[Problem to work on]:
Copy exactly the lines that run from the one containing "symmetry. apply Hcln. set_solver." through the end of the entries, both ends included.

[Saved entries]:

────────

Lemma wp_end_op c s bs V D out (Q : cpu -> logst -> unit -> Prop) :
  lcpu c -> txn s bs V D out -> 1 <= out ->
  (forall c' s' bs' V' D' W, same_cpu c c' -> txn s' bs' V' D' (out - 1) ->
     dwrites (lbio s') = reverse W ++ dwrites (lbio s) -> crash_step D W D' ->
     (forall b, home start size b -> V' b = V b) ->
     (if out =? 1 then bs' = [] /\ forall b, home start size b -> D' b = V b
      else bs' = bs /\ forall b, D' b = D b) -> Q c' s' tt) ->
  wp end_op c s Q.
Proof.
  intros Hlc Ht Hout HQ. destruct (Hlc) as [Hc Hcl]. pose proof Ht as Ht0.
  destruct Ht as [Hat Hsz Hlh Htr Hlen Ho Hcm Hst Hcln Hhdr Hhl].
  assert (crash_step D [] D) as Hnil by (by apply crash_step_nil).
  unfold end_op, upd_log. wp_steps. cbn [lg set_outstanding l_committing l_outstanding]. rewrite Hcm, Ho. cbn [Z.eqb negb].
  destruct (Z.eqb_spec out 1) as [->|Hne].
  2: { rewrite (proj2 (Z.eqb_neq _ _)) by lia. wp_steps. simpl held. rewrite remove_lock_head by done.
       by eapply (HQ _ _ bs V D []). }
  replace (1 - 1) with 0 in * by lia. cbn [Z.eqb]. wp_steps. simpl held. rewrite remove_lock_head by done. set (c1 := set_held (held c) _).
  assert (same_cpu c c1) as Hcc1 by done. assert (lcpu c1) as Hc1 by done.
  assert (forall c2 s2 bs2 V' D' W, same_cpu c1 c2 -> lg s2 = set_n 0 (set_committing 1 (set_outstanding 0 (lg s))) ->
    bst dv (lbio s2) V' D' (pins []) nolock -> dwrites (lbio s2) = reverse W ++ dwrites (lbio s) ->
    bs2 = @nil Z -> crash_step D W D' -> (forall b, V' b = D' b) -> (forall b, home start size b -> D' b = V b) ->
    hdr_n (D' start) = 0 -> length (D' start) = Z.to_nat BSIZE ->
    wp (acquire LLog ;; modify (fun s => mklogst (set_committing 0 (lg s)) (lbio s)) ;; wakeup ChLog ;; release LLog)
      c2 s2 Q) as Hfin.
  { intros c2 s2 bs2 V' D' W Hcc2 Hg2 Hst2 Hw2 -> Hcr HVD HDV Hh Hl.
    assert (lcpu c2) as [_ Hcl2] by (by eapply same_lcpu). wp_steps. simpl held. rewrite remove_lock_head by done.
    eapply (HQ _ _ [] V' D' W); try done.
    - split; simpl; rewrite ?Hg2; simpl; try done; [apply lh_is_nil|apply trans_ok_nil; lia].
    - intros b Hb. rewrite HVD. by apply HDV. }
  set (s1 := mklogst (set_committing 1 (set_outstanding 0 (lg s))) (lbio s)).
  destruct (decide (bs = [])) as [->|Hbs].
  - destruct (Hlh) as [Hn _]. unfold commit. wp_step. wp_step. subst s1. cbn [lg set_committing set_outstanding lh_n].
    rewrite Hn. simpl. apply wp_ret.
    eapply (Hfin _ _ [] V D []); try done.
    + by apply set_n_id.
    + intros b. apply Hcln. set_solver.
    + intros b _. symmetry. apply Hcln. set_solver.
  - destruct (crash_step_commit D V bs) as (Hcr & HDV & Hh & Hl & HVD); try done.
    { apply Hcln. by eapply start_not_in. }
    eapply (wp_commit dv start size ltac:(lia) Hstart Hend c1 s1 V D (pins bs) bs bs); try done.
    + intros b Hb. apply pins_out. intros Hin. pose proof (tr_home _ _ _ Htr) as Hf. rewrite Forall_forall in Hf.
      by apply (Hf b Hin).
    + intros b. pose proof (pins_bound bs b). lia.
    + intros b. apply pins_in.
    + intros b Hb. rewrite pins_pos by done. lia.
    + pose proof (tr_size _ _ _ Htr). change LOGSIZE with 30 in *. change NBUF with 30%nat. lia.
    + intros c2 s2 Hcc2 Hg2 Hst2 Hw2. eapply (Hfin _ _ []); try done.
      eapply bst_ext_R; [exact Hst2|]. intros b. unfold unpinned, pins. simpl. by repeat case_decide.
Qed.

────────

[Response box]:
    + intros b _. symmetry. apply Hcln. set_solver.
  - destruct (crash_step_commit D V bs) as (Hcr & HDV & Hh & Hl & HVD); try done.
    { apply Hcln. by eapply start_not_in. }
    eapply (wp_commit dv start size ltac:(lia) Hstart Hend c1 s1 V D (pins bs) bs bs); try done.
    + intros b Hb. apply pins_out. intros Hin. pose proof (tr_home _ _ _ Htr) as Hf. rewrite Forall_forall in Hf.
      by apply (Hf b Hin).
    + intros b. pose proof (pins_bound bs b). lia.
    + intros b. apply pins_in.
    + intros b Hb. rewrite pins_pos by done. lia.
    + pose proof (tr_size _ _ _ Htr). change LOGSIZE with 30 in *. change NBUF with 30%nat. lia.
    + intros c2 s2 Hcc2 Hg2 Hst2 Hw2. eapply (Hfin _ _ []); try done.
      eapply bst_ext_R; [exact Hst2|]. intros b. unfold unpinned, pins. simpl. by repeat case_decide.
Qed.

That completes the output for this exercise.